Per dare un’ idea della devastazione morale in corso, con quale spirito celebreremo la giornata della memoria del 27 gennaio? Si è detto che occorre ricordare affinché non accada più, ma pare che il pessimismo di quanti negano validità alla massima che vuole che la storia sia maestra di vita (Historia magistra vitae) non faccia che trovare una nuova conferma!


La storia non insegna nulla, e nulla vale ricordare, se il male assoluto subito (male assoluto è stato definito il genocidio degli ebrei, la Shoah), non si esita a commetterlo a danno di un altro popolo, salvo poi definirlo diritto all’ autodifesa, lotta per la sopravvivenza in un contesto ostile, e così via.
Quale valore può mantenere dunque la giornata della memoria, della quale Israele è comunque patrocinatore, essendo il principale erede, anche se non l’ esclusivo, della storia del popolo ebraico, nonché fondatore e sede dello Yad Vashem, con legge della Knesset nel 1953?
Non rischia di ridursi a mero rituale, a esercizio di retorica autoreferenziale, ad un atto di ipocrisia, che si sa essere privo di valore universale, perché il genocidio che si vuole scongiurare è di nuovo in atto, ma paradossalmente per mano di alcuni dei discendenti di coloro che furono vittime, contro un altro popolo, che tra l’altro non ha nessuna colpa dell’ Olocausto, che è stato crimine europeo?


Ad ogni modo il capo di imputazione è preciso, di avere violato la Convenzione sul genocidio, approvata dall’ONU nel 1948, e ratificata dallo stesso Israele nel 1950. Aggiungiamo ancora un altro “dettaglio” ironico della storia: il reato di genocidio è stato formulato con il contributo fondamentale di un avvocato ebreo polacco, Raphael Lemkin!
Che dire?
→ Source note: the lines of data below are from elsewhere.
(** X15: the edges of [updateDOM].  On a page without the value element it
    completes, stores the count and leaves the document as it is.  Given
    [undefined] or [null] it throws a [TypeError] before anything is stored
    or shown. *)
Theorem updateDOM_edges config st :
  (forall count text,
     toStringMethod count = Normal text ->
     DOM.getElementById "count-value" (document st) = None ->
     fst (updateDOM config count st) = Normal tt /\
     document (snd (updateDOM config count st)) = document st /\
     localStorage (snd (updateDOM config count st)) !! "visitorCount" =
       Some (removeNonDigits text)) /\
  (forall count,
     count = VUndefined \/ count = VNull ->
     exists msg, updateDOM config count st = (Throw (TypeError msg), st)).
Proof.
  split.
  - intros count text Ht F. destruct (updateDOM_run config count text st Ht) as [con ->].
    cbn [fst snd document localStorage]. split; [reflexivity|].
    split; [apply (updateElementById_missing _ _ _ F) | apply lookup_insert_eq].
  - intros count [-> | ->]; eexists; apply updateDOM_throws; reflexivity.
Qed.

Lemma updateDOM_edges_witness :
  localStorage (snd (updateDOM CONFIG (VNumber (Int 42)) freshPage)) !! "visitorCount" =
    Some "42" /\
  document (snd (updateDOM CONFIG (VNumber (Int 42)) freshPage)) = document freshPage.
Proof.
  destruct (updateDOM_edges CONFIG freshPage) as [H _].
  destruct (H (VNumber (Int 42)) "42" eq_refl eq_refl) as (_ & Hd & Hl).
  split; [exact Hl | exact Hd].
Defined.

(** *** The error rendering *)

Lemma errorRender_idempotent el : errorRender (errorRender el) = errorRender el.
Proof.
  destruct el as [[i cl attrs] kids].
  unfold errorRender, DOM.setAttribute, DOM.classListAdd, DOM.setTextContent.
  cbn [fst snd id classList attributes].
  rewrite insert_insert_eq. f_equal. f_equal.
  destruct (bool_decide ("counter-error" ∈ cl)) eqn:E.
  - now rewrite E.
  - rewrite bool_decide_eq_true_2; [reflexivity|].
    apply elem_of_app. right. now apply list_elem_of_singleton.
Qed.

(** X16: [handleError] completes whatever the page, touches neither the
    storage nor the requests, and is idempotent on the document: a second
    call, as [initialize] makes after a failed operation, leaves the
    document as the first call left it.  On a page without the container it
    changes nothing in the document. *)
Theorem handleError_idempotent config msg1 e1 msg2 e2 st :
  let once := snd (handleError config msg1 (Some (LogError e1)) st) in
  let twice := snd (handleError config msg2 (Some (LogError e2)) once) in
  fst (handleError config msg1 (Some (LogError e1)) st) = Normal tt /\
  document twice = document once /\
  localStorage once = localStorage st /\
  trace once = trace st /\
  aborted once = aborted st /\
  (DOM.getElementById (ELEMENT_ID config) (document st) = None ->
   document once = document st).
Proof.
  cbn zeta. rewrite !handleError_run. cbn [fst snd withDocument withConsole document
    localStorage trace aborted].
  split; [reflexivity|]. split; [|repeat split].
  - apply updateElementById_idempotent; intros; [reflexivity | apply errorRender_idempotent].
  - intros F. apply (updateElementById_missing _ _ _ F).
Qed.

(** *** The page load against any network *)

Lemma fetchMethods_fetchCalls tr : fetchMethods tr = fetchMethods (fetchCalls tr).
Proof.
  induction tr as [|ev tr IH]; [reflexivity|].
  unfold fetchCalls in *. destruct ev; cbn [fetchMethods List.filter isFetch]; now rewrite IH.
Qed.

Lemma fetchMethods_replicate n url options :
  fetchMethods (replicate n (Fetch url options)) = replicate n (method options).
Proof. induction n as [|n IH]; [reflexivity|]. cbn. now rewrite IH. Qed.

(** The requests of one [makeRequest], by method. *)
Lemma makeRequest_methods platform config m st :
  exists n : nat,
    (n <= Z.to_nat (MAX_RETRIES config))%nat /\
    fetchMethods (trace (snd (makeRequest platform config m st))) =
      fetchMethods (trace st) ++ replicate n m.
Proof.
  destruct (makeRequest_any platform config m st) as (n & c & st' & E & Hn & Hf & _).
  exists n. split; [exact Hn|]. rewrite E. cbn [snd].
  rewrite (fetchMethods_fetchCalls (trace st')), Hf, fetchMethods_app.
  now rewrite <- fetchMethods_fetchCalls, fetchMethods_replicate.
Qed.

Lemma makeRequest_methods_returned platform config m st count :
  fst (makeRequest platform config m st) = Normal count ->
  exists n : nat,
    (0 < n <= Z.to_nat (MAX_RETRIES config))%nat /\
    fetchMethods (trace (snd (makeRequest platform config m st))) =
      fetchMethods (trace st) ++ replicate n m.
Proof.
  destruct (makeRequest_any platform config m st)
    as (n & c & st' & E & Hn & Hf & _ & _ & _ & Hc).
  rewrite E. cbn [fst snd]. intros Hfin.
  exists n. split.
  - destruct Hc as [[e ->]|[->|(r & -> & _ & Hpos)]]; try discriminate. lia.
  - rewrite (fetchMethods_fetchCalls (trace st')), Hf, fetchMethods_app.
    now rewrite <- fetchMethods_fetchCalls, fetchMethods_replicate.
Qed.

(** The stages of [initialize]: it completes, and its trace is the trace it
    started with, or the trace of a failed [POST] operation, or the trace of
    a [GET] operation that followed a [POST] operation that returned. *)
Lemma initialize_stages platform config st :
  exists st',
    initialize platform config st = (Normal tt, st') /\
    (trace st' = trace st \/
     (exists s0,
        trace s0 = trace st /\
        trace st' = trace (snd (makeRequest platform config "POST" s0))) \/
     (exists s0 s1,
        trace s0 = trace st /\
        trace s1 = trace (snd (makeRequest platform config "POST" s0)) /\
        (exists count, fst (makeRequest platform config "POST" s0) = Normal count) /\
        trace st' = trace (snd (makeRequest platform config "GET" s1)))).
Proof.
  destruct (isValidUrl platform (API_URL config)) eqn:Hurl.
  2: { eexists. split; [|left].
       - unfold initialize, bind at 1. rewrite debugLog_None_eq.
         unfold tryCatch, bind at 1. rewrite Hurl. cbn [negb throw].
         rewrite handleError_run. reflexivity.
       - reflexivity. }
  destruct (DOM.getElementById (ELEMENT_ID config) (document st)) as [el|] eqn:F.
  2: { eexists. split; [|left].
       - unfold initialize, bind at 1. rewrite debugLog_None_eq.
         unfold tryCatch, bind at 1. rewrite Hurl. cbn [negb ret].
         unfold bind at 1. cbn [withConsole document]. rewrite F.
         rewrite handleError_run. reflexivity.
       - reflexivity. }
  rewrite (initialize_run _ _ _ _ Hurl F). unfold tryCatch, bind at 1.
  pose proof (incrementVisitorCount_run platform config (loadingState config st)) as Hinc.
  destruct (makeRequest platform config "POST" (loadingState config st))
    as [[count|e] st1] eqn:E1.
  - destruct Hinc as (x & con & -> & ->).
    match goal with
    | |- context [bind (updateVisitorCount platform config) ?k ?s] =>
        set (sA := s); unfold bind at 1;
        pose proof (updateVisitorCount_run platform config sA) as Hupd
    end.
    destruct (makeRequest platform config "GET" sA) as [[count2|e2] st2] eqn:E2.
    + destruct Hupd as (x2 & con2 & -> & ->). rewrite debugLog_None_eq.
      eexists. split; [reflexivity|]. right. right.
      exists (loadingState config st), sA. split; [reflexivity|]. rewrite E1, E2.
      split; [reflexivity|]. split; [eauto | reflexivity].
    + rewrite Hupd, handleError_run. cbn [snd]. rewrite handleError_run.
      eexists. split; [reflexivity|]. right. right.
      exists (loadingState config st), sA. split; [reflexivity|]. rewrite E1, E2.
      split; [reflexivity|]. split; [eauto | reflexivity].
  - rewrite Hinc, handleError_run. cbn [snd]. rewrite handleError_run.
    eexists. split; [reflexivity|]. right. left.
    exists (loadingState config st). split; [reflexivity|]. rewrite E1. reflexivity.
Qed.

(** X17: no failure escapes [initialize]: whatever the configuration, the
    page and the network, it completes without throwing. *)
Theorem initialize_never_throws platform config st :
  exists st', initialize platform config st = (Normal tt, st').
Proof.
  destruct (initialize_stages platform config st) as (st' & E & _). eauto.
Qed.

(** X18: whatever the network does, the requests of a page load are [POST]
    requests followed by [GET] requests, at most [MAX_RETRIES] of each, and a
    [GET] is only made after a [POST]: the read begins when the increment has
    returned. *)
Theorem page_load_requests_ordered platform config st :
  exists (a b : nat),
    fetchMethods (trace (snd (initialize platform config st))) =
      fetchMethods (trace st) ++ replicate a "POST" ++ replicate b "GET" /\
    (a <= Z.to_nat (MAX_RETRIES config))%nat /\
    (b <= Z.to_nat (MAX_RETRIES config))%nat /\
    (b <> 0%nat -> a <> 0%nat).
Proof.
  destruct (initialize_stages platform config st) as (st' & -> & H). cbn [snd].
  destruct H as [H|[(s0 & H0 & H)|(s0 & s1 & H0 & H1 & [count Hc] & H)]].
  - exists 0%nat, 0%nat. rewrite H. cbn. rewrite app_nil_r. repeat split; lia.
  - destruct (makeRequest_methods platform config "POST" s0) as (a & Ha & Hm).
    exists a, 0%nat. rewrite H, Hm, H0. cbn. rewrite app_nil_r. repeat split; lia.
  - destruct (makeRequest_methods_returned platform config "POST" s0 count Hc)
      as (a & Ha & Hm).
    destruct (makeRequest_methods platform config "GET" s1) as (b & Hb & Hm').
    exists a, b. rewrite H, Hm', H1, Hm, H0, <- app_assoc.
    split; [reflexivity|]. split; [lia|]. split; [exact Hb | lia].
Qed.

Lemma page_load_example_methods :
  fetchMethods
    (trace (snd (initialize
                   (scripted [Rejects (TypeError "Failed to fetch");
                              Resolves (jsonResponse (VNumber (Int 1)));
                              Resolves (mkResponse 500 None (Normal VNull))])
                   CONFIG freshPage))) = ["POST"; "POST"; "GET"; "GET"].
Proof. vm_compute. reflexivity. Qed.

(** *** A page load that goes well, and one whose read fails *)

Lemma findNode_is_Some_Element j e kids :
  is_Some (DOM.findNode j (Element e kids)) <->
  String.eqb (id e) j = true \/ is_Some (DOM.findIn j kids).
Proof.
  rewrite findNode_Element. destruct (String.eqb (id e) j).
  - split; [left; reflexivity | intros _; eauto].
  - split; [right; assumption | intros [H|H]; [discriminate | exact H]].
Qed.

(** An update keeps findable what was findable in the updated element. *)
Lemma updateNode_exposes i j f n : forall el n',
  DOM.findNode i n = Some el ->
  DOM.updateNode i f n = Some n' ->
  is_Some (DOM.findNode j (DOM.toNode (f el))) ->
  is_Some (DOM.findNode j n').
Proof.
  induction n as [data|e kids IH] using Node_nested_ind; intros el n'; [discriminate|].
  rewrite findNode_Element, updateNode_Element.
  destruct (String.eqb (id e) i) eqn:E.
  - intros [= <-] [= <-] H. exact H.
  - intros F U H.
    destruct (DOM.updateIn i f kids) as [kids'|] eqn:Uk; [|discriminate].
    injection U as <-. apply findNode_is_Some_Element. right.
    clear E. revert kids' Uk F.
    induction IH as [|c rest Hc _ IHr]; intros kids' Uk F; cbn [DOM.findIn DOM.updateIn] in *;
      [discriminate|].
    destruct (DOM.findNode i c) as [elc|] eqn:Fc.
    + injection F as ->.
      destruct (updateNode_found i f _ _ Fc) as (c' & Uc & _). rewrite Uc in Uk.
      injection Uk as <-. cbn [DOM.findIn].
      destruct (Hc _ _ eq_refl Uc H) as [y ->]. eauto.
    + rewrite (updateNode_missing _ _ _ Fc) in Uk.
      destruct (DOM.updateIn i f rest) as [rest'|] eqn:Ur; [|discriminate].
      injection Uk as <-. cbn [DOM.findIn].
      destruct (DOM.findNode j c); [eauto|]. now apply IHr.
Qed.

Lemma updateIn_exposes i j f l : forall el l',
  DOM.findIn i l = Some el ->
  DOM.updateIn i f l = Some l' ->
  is_Some (DOM.findNode j (DOM.toNode (f el))) ->
  is_Some (DOM.findIn j l').
Proof.
  induction l as [|c rest IH]; intros el l' F U H; cbn [DOM.findIn DOM.updateIn] in *;
    [discriminate|].
  destruct (DOM.findNode i c) as [elc|] eqn:Fc.
  - injection F as ->.
    destruct (updateNode_found i f _ _ Fc) as (c' & Uc & _). rewrite Uc in U.
    injection U as <-. cbn [DOM.findIn].
    destruct (updateNode_exposes i j f c _ _ Fc Uc H) as [y ->]. eauto.
  - rewrite (updateNode_missing _ _ _ Fc) in U.
    destruct (DOM.updateIn i f rest) as [rest'|] eqn:Ur; [|discriminate].
    injection U as <-. cbn [DOM.findIn].
    destruct (DOM.findNode j c); [eauto|]. now apply (IH el).
Qed.

(** After the loading state is rendered, the page has a value element. *)
Lemma loadingState_has_value config st el :
  DOM.getElementById (ELEMENT_ID config) (document st) = Some el ->
  is_Some (DOM.getElementById "count-value" (document (loadingState config st))).
Proof.
  unfold DOM.getElementById, loadingState, withDocument, DOM.updateElementById.
  cbn [document withConsole]. destruct (String.eqb (ELEMENT_ID config) ""); [discriminate|].
  intros F. destruct (updateIn_found (ELEMENT_ID config) (DOM.setInnerHTML loadingMarkup) _ _ F)
    as (doc' & U & _).
  rewrite U. cbn [default String.eqb].
  apply (updateIn_exposes _ _ _ _ _ _ F U).
  unfold DOM.toNode, DOM.setInnerHTML, loadingMarkup. cbn [fst snd].
  apply findNode_is_Some_Element. right. cbn. eauto.
Qed.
Che le vittime di ieri sono diventate i carnefici di oggi? Che la Corte Internazionale di Giustizia dell’ Aia rimane l’unica flebile speranza per confutare il pessimismo che a vigere veramente nei rapporti internazionali, ma anche all’ interno di uno stesso Stato, sia ancora la legge della giungla, ossia del più forte?
Non dimentichiamo infatti che la striscia di Gaza non è uno Stato, in quanto fa parte a tutti gli effetti dello Stato di Israele. È dovere di questo Stato tutelare i civili da tentativi di pulizia etnica e genocidio, e non fare di tutto per eliminarli, o costringerli a lasciare le loro case.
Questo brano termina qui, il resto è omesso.